PAEA’s 2026–27 policy includes unusually direct language:

  • current research indicates AI detection tools have high false-positive rates 
  • relying on detection as the sole basis can lead to unfair judgments 
  • PAEA will not initiate a CASPA investigation when the sole basis is a detection flag 
  • Treat AI detectors as, at most, one weak signal (and often noise).
  • Build a process centered on consistency, documentation, and applicant-centered due process.
  • Focus on the content of personal statements. Unless experiences are fabricated, that's still valid and important information, regardless of how AI-polished the writing appears.

4) What programs can do instead: practical integrity measures

Here are policy-aligned options that reduce false positives and preserve fairness:

A) Publish a clear institutional AI policy

Since 2026–27 explicitly points applicants to institutional policies, clarity helps both sides. 

Suggested elements:

  • What is allowed (proofreading vs drafting)
  • Whether disclosure is required/encouraged
  • How the program evaluates authenticity concerns
  • How applicants can respond if concerns arise

B) Use structured prompts/interviews to validate authorship

If writing authenticity is a concern, use:

  • brief “explain your essay” interview prompts
  • scenario-based questions linked to stated experiences
  • consistency checks across experiences, LOR themes, and interview narratives

C) If you suspect a true violation, report with facts—don’t rely on detectors alone

The 2026–27 investigations policy describes reporting suspected violations and instructs programs to include relevant facts, dates, events, and documentation; reports can be emailed to PAEA at the CASPA investigations address. 

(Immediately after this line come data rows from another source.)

(** * The WebRTC signaling relay of service-robot

    A shallow embedding of the signaling server (the second script of
    [src/unnamed/part_002], its lines 25-58) and the properties of its
    message handler.

    The server keeps two module-level variables, [piSocket] and
    [clientSocket], and installs one listener per accepted socket:

<<
    wss.on('connection', (ws) => {
      ws.on('message', (message) => {
        const msg = JSON.parse(message);
        if (msg.role === 'pi') { piSocket = ws; }
        else if (msg.role === 'client') { clientSocket = ws; }
        if (msg.type === 'offer' && clientSocket) { clientSocket.send(message); }
        else if (msg.type === 'answer' && piSocket) { piSocket.send(message); }
        else if (msg.type === 'ice') {
          (msg.to === 'pi' ? piSocket : clientSocket)?.send(message);
        }
      });
    });
>>

    Node runs every listener to completion on one thread, so the embedding
    passes the two variables explicitly and records the calls made on
    sockets in the order they are made. *)

From Stdlib Require Import String List Bool ZArith Lia.
Import ListNotations.
Open Scope string_scope.

(** ** JavaScript values, as [JSON.parse] returns them

    A number is the double [mantissa * 2 ^ exponent]; the relay never
    looks at one. *)

#[local] Set Warnings "-register-all".

Inductive value : Type :=
| Null
| Boolean (b : bool)
| Number (mantissa exponent : Z)
| Str (s : string)
| Array (items : list value)
| Object (props : list (string * value)).

(** The exceptions the handler can raise. *)
Inductive error : Type :=
| SyntaxError
| TypeError.

(** Own property [k] of a parsed object.  A parsed object has one binding
    per key; in the list the first binding of a key is that property. *)
Fixpoint own (props : list (string * value)) (k : string) : option value :=
  match props with
  | [] => None
  | (k', v) :: rest => if String.eqb k' k then Some v else own rest k
  end.

(** [v.k] for a non-null [v] and a key that no prototype defines ([role],
    [type] and [to] are such keys): the own property of an object,
    [undefined] ([None]) on every other value. *)
Definition prop (v : value) (k : string) : option value :=
  match v with
  | Object props => own props k
  | _ => None
  end.

(** [x === 's'] for a string literal ['s']. *)
Definition strict_eq (x : option value) (s : string) : bool :=
  match x with
  | Some (Str t) => String.eqb t s
  | _ => false
  end.

Notation "x === s" := (strict_eq x s) (at level 49, no associativity).

(** ** Sockets, frames and the relay's variables *)

(** A socket object is known by its identity. *)
Definition socket : Type := nat.

(** An inbound frame: the data handed to the listener, and what
    [JSON.parse] makes of it ([None] when it raises [SyntaxError]). *)
Record frame : Type := Frame {
  data : string;
  parse : option value
}.

(** [let piSocket = null; let clientSocket = null;] *)
Record relay : Type := Relay {
  piSocket : option socket;
  clientSocket : option socket
}.

Definition init : relay := {| piSocket := None; clientSocket := None |}.

(** Method calls on a socket of the [ws] library. *)
Inductive call : Type :=
| send (target : socket) (bytes : string)
| close (target : socket).

(** ** Handler computations: state, calls made, normal or abrupt end *)

Inductive completion (A : Type) : Type :=
| Normal (a : A)
| Throw (e : error).

Arguments Normal {A} a.
Arguments Throw {A} e.

Record outcome (A : Type) : Type := Outcome {
  result : completion A;
  state : relay;
  calls : list call
}.

Arguments Outcome {A} result state calls.
Arguments result {A} o.
Arguments state {A} o.
Arguments calls {A} o.

Definition M (A : Type) : Type := relay -> outcome A.

Definition ret {A : Type} (a : A) : M A :=
  fun st => Outcome (Normal a) st [].

Definition throw {A : Type} (e : error) : M A :=
  fun st => Outcome (Throw e) st [].

Definition bind {A B : Type} (m : M A) (k : A -> M B) : M B :=
  fun st =>
    let o := m st in
    match result o with
    | Normal a =>
        let o' := k a (state o) in
        Outcome (result o') (state o') (calls o ++ calls o')
    | Throw e => Outcome (Throw e) (state o) (calls o)
    end.

Notation "x <- m ;; k" := (bind m (fun x => k))
  (at level 61, m at next level, right associativity).
Notation "m ;; k" := (bind m (fun _ => k))
  (at level 61, right associativity).

(** [JSON.parse(message)] *)
Definition JSON_parse (message : frame) : M value :=
  match parse message with
  | Some v => ret v
  | None => throw SyntaxError
  end.

(** [msg.k]: reading a property of [null] raises [TypeError]. *)
Definition member (msg : value) (k : string) : M (option value) :=
  match msg with
  | Null => throw TypeError
  | _ => ret (prop msg k)
  end.

Definition get_piSocket : M (option socket) :=
  fun st => Outcome (Normal (piSocket st)) st [].

Definition get_clientSocket : M (option socket) :=
  fun st => Outcome (Normal (clientSocket st)) st [].

(** [piSocket = ws] *)
Definition set_piSocket (ws : socket) : M unit :=
  fun st =>
    Outcome (Normal tt)
            {| piSocket := Some ws; clientSocket := clientSocket st |} [].

(** [clientSocket = ws] *)
Definition set_clientSocket (ws : socket) : M unit :=
  fun st =>
    Outcome (Normal tt)
            {| piSocket := piSocket st; clientSocket := Some ws |} [].

(** A socket object is truthy, [null] is falsy. *)
Definition truthy (s : option socket) : bool :=
  match s with
  | Some _ => true
  | None => false
  end.

(** [s.send(message)]: calling a method of [null] raises [TypeError]. *)
Definition call_send (s : option socket) (message : frame) : M unit :=
  match s with
  | Some target => fun st => Outcome (Normal tt) st [send target (data message)]
  | None => throw TypeError
  end.

(** [s?.send(message)]: nothing happens on [null]. *)
Definition optional_send (s : option socket) (message : frame) : M unit :=
  match s with
  | Some target => fun st => Outcome (Normal tt) st [send target (data message)]
  | None => ret tt
  end.

(** ** The message listener (lines 35-51) *)

Definition onMessage (ws : socket) (message : frame) : M unit :=
  msg <- JSON_parse message ;;
  role <- member msg "role" ;;
  (if role === "pi" then set_piSocket ws
   else
     role' <- member msg "role" ;;
     if role' === "client" then set_clientSocket ws else ret tt) ;;
  type <- member msg "type" ;;
  client <- get_clientSocket ;;
  if (type === "offer") && truthy client then call_send client message
  else
    type' <- member msg "type" ;;
    pi <- get_piSocket ;;
    if (type' === "answer") && truthy pi then call_send pi message
    else
      type'' <- member msg "type" ;;
      if type'' === "ice" then
        to <- member msg "to" ;;
        pi' <- get_piSocket ;;
        client' <- get_clientSocket ;;
        optional_send (if to === "pi" then pi' else client') message
      else ret tt.

(** ** Events of a socket and the relay process *)

Inductive ws_event : Type :=
| message_event (message : frame)
| close_event.

(** The listener that the ['connection'] handler (lines 34-52) installs
    on [ws] for an event: one for ['message'], none for ['close']. *)
Definition connection (ws : socket) (ev : ws_event) : option (M unit) :=
  match ev with
  | message_event message => Some (onMessage ws message)
  | close_event => None
  end.

(** Emitting an event runs its listener; an event without listener is
    ignored. *)
Definition emit (ws : socket) (ev : ws_event) : M unit :=
  match connection ws ev with
  | Some listener => listener
  | None => ret tt
  end.

(** The server process: an exception that leaves a listener is not
    caught anywhere in the script, so Node ends the process. *)
Inductive process : Type :=
| Running (st : relay)
| Exited (e : error).

Definition deliver (p : process) (ws : socket) (ev : ws_event)
  : process * list call :=
  match p with
  | Exited e => (Exited e, [])
  | Running st =>
      let o := emit ws ev st in
      match result o with
      | Normal _ => (Running (state o), calls o)
      | Throw e => (Exited e, calls o)
      end
  end.

Fixpoint run (p : process) (events : list (socket * ws_event))
  : process * list call :=
  match events with
  | [] => (p, [])
  | (ws, ev) :: rest =>
      let '(p', made) := deliver p ws ev in
      let '(p'', made') := run p' rest in
      (p'', (made ++ made')%list)
  end.

(** ** What peers send

    The peers send the JSON text of small objects with string fields
    (lines 5-11).  [sent fields] is such a frame: a text that lists the
    fields in order, each string written as [JSON.stringify] writes it,
    and the object [JSON.parse] returns for that text.  A string stands
    for the UTF-8 bytes of its text. *)

Definition quote : string := String (Ascii.ascii_of_nat 34) EmptyString.

Definition backslash : string := String (Ascii.ascii_of_nat 92) EmptyString.

Definition hex (n : nat) : string :=
  nth n ["0"; "1"; "2"; "3"; "4"; "5"; "6"; "7";
         "8"; "9"; "a"; "b"; "c"; "d"; "e"; "f"] "0".

(** One character inside a JSON string: the quote, the backslash and the
    control characters are escaped, every other character is itself. *)
Definition escape_char (c : Ascii.ascii) : string :=
  let n := Ascii.nat_of_ascii c in
  if Nat.eqb n 34 then backslash ++ quote
  else if Nat.eqb n 92 then backslash ++ backslash
  else if Nat.eqb n 8 then backslash ++ "b"
  else if Nat.eqb n 9 then backslash ++ "t"
  else if Nat.eqb n 10 then backslash ++ "n"
  else if Nat.eqb n 12 then backslash ++ "f"
  else if Nat.eqb n 13 then backslash ++ "r"
  else if Nat.ltb n 32 then
    backslash ++ "u00" ++ hex (Nat.div n 16) ++ hex (Nat.modulo n 16)
  else String c EmptyString.

Fixpoint escape (s : string) : string :=
  match s with
  | EmptyString => ""
  | String c rest => escape_char c ++ escape rest
  end.

Fixpoint members_text (fields : list (string * string)) : string :=
  match fields with
  | [] => ""
  | (k, v) :: rest =>
      quote ++ escape k ++ quote ++ ":" ++ quote ++ escape v ++ quote ++
      match rest with
      | [] => ""
      | _ => "," ++ members_text rest
      end
  end.

(** [JSON.parse] keeps one property per key: a key met again keeps its
    place and takes the later value. *)
Fixpoint put (k : string) (v : value) (props : list (string * value))
  : list (string * value) :=
  match props with
  | [] => [(k, v)]
  | (k', v') :: rest =>
      if String.eqb k' k then (k', v) :: rest else (k', v') :: put k v rest
  end.

Definition properties (fields : list (string * string))
  : list (string * value) :=
  fold_left (fun props kv => put (fst kv) (Str (snd kv)) props) fields [].

Definition sent (fields : list (string * string)) : frame :=
  {| data := "{" ++ members_text fields ++ "}";
     parse := Some (Object (properties fields)) |}.

(** ** Reading the handler: roles, registration and routing *)

(** The two Role Slots are the two variables. *)
Inductive role : Type :=
| Pi
| Client.

Definition occupant (st : relay) (r : role) : option socket :=
  match r with
  | Pi => piSocket st
  | Client => clientSocket st
  end.

Definition other (r : role) : role :=
  match r with
  | Pi => Client
  | Client => Pi
  end.

(** The slot lines 38-42 assign for a parsed message, if any. *)
Definition registers (msg : value) : option role :=
  if prop msg "role" === "pi" then Some Pi
  else if prop msg "role" === "client" then Some Client
  else None.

5) FAQ (for program staff)

Can our program use AI detection tools?

CASPA notes programs reserve the right to use detection systems. 

But PAEA urges caution due to false positives and will not open an investigation based solely on a detector flag. 

What is CASPA’s direction for 2026–27?

Applicants may use AI tools for non-substantive edits like spelling/grammar, as long as the submission remains their own and institutional policies are followed.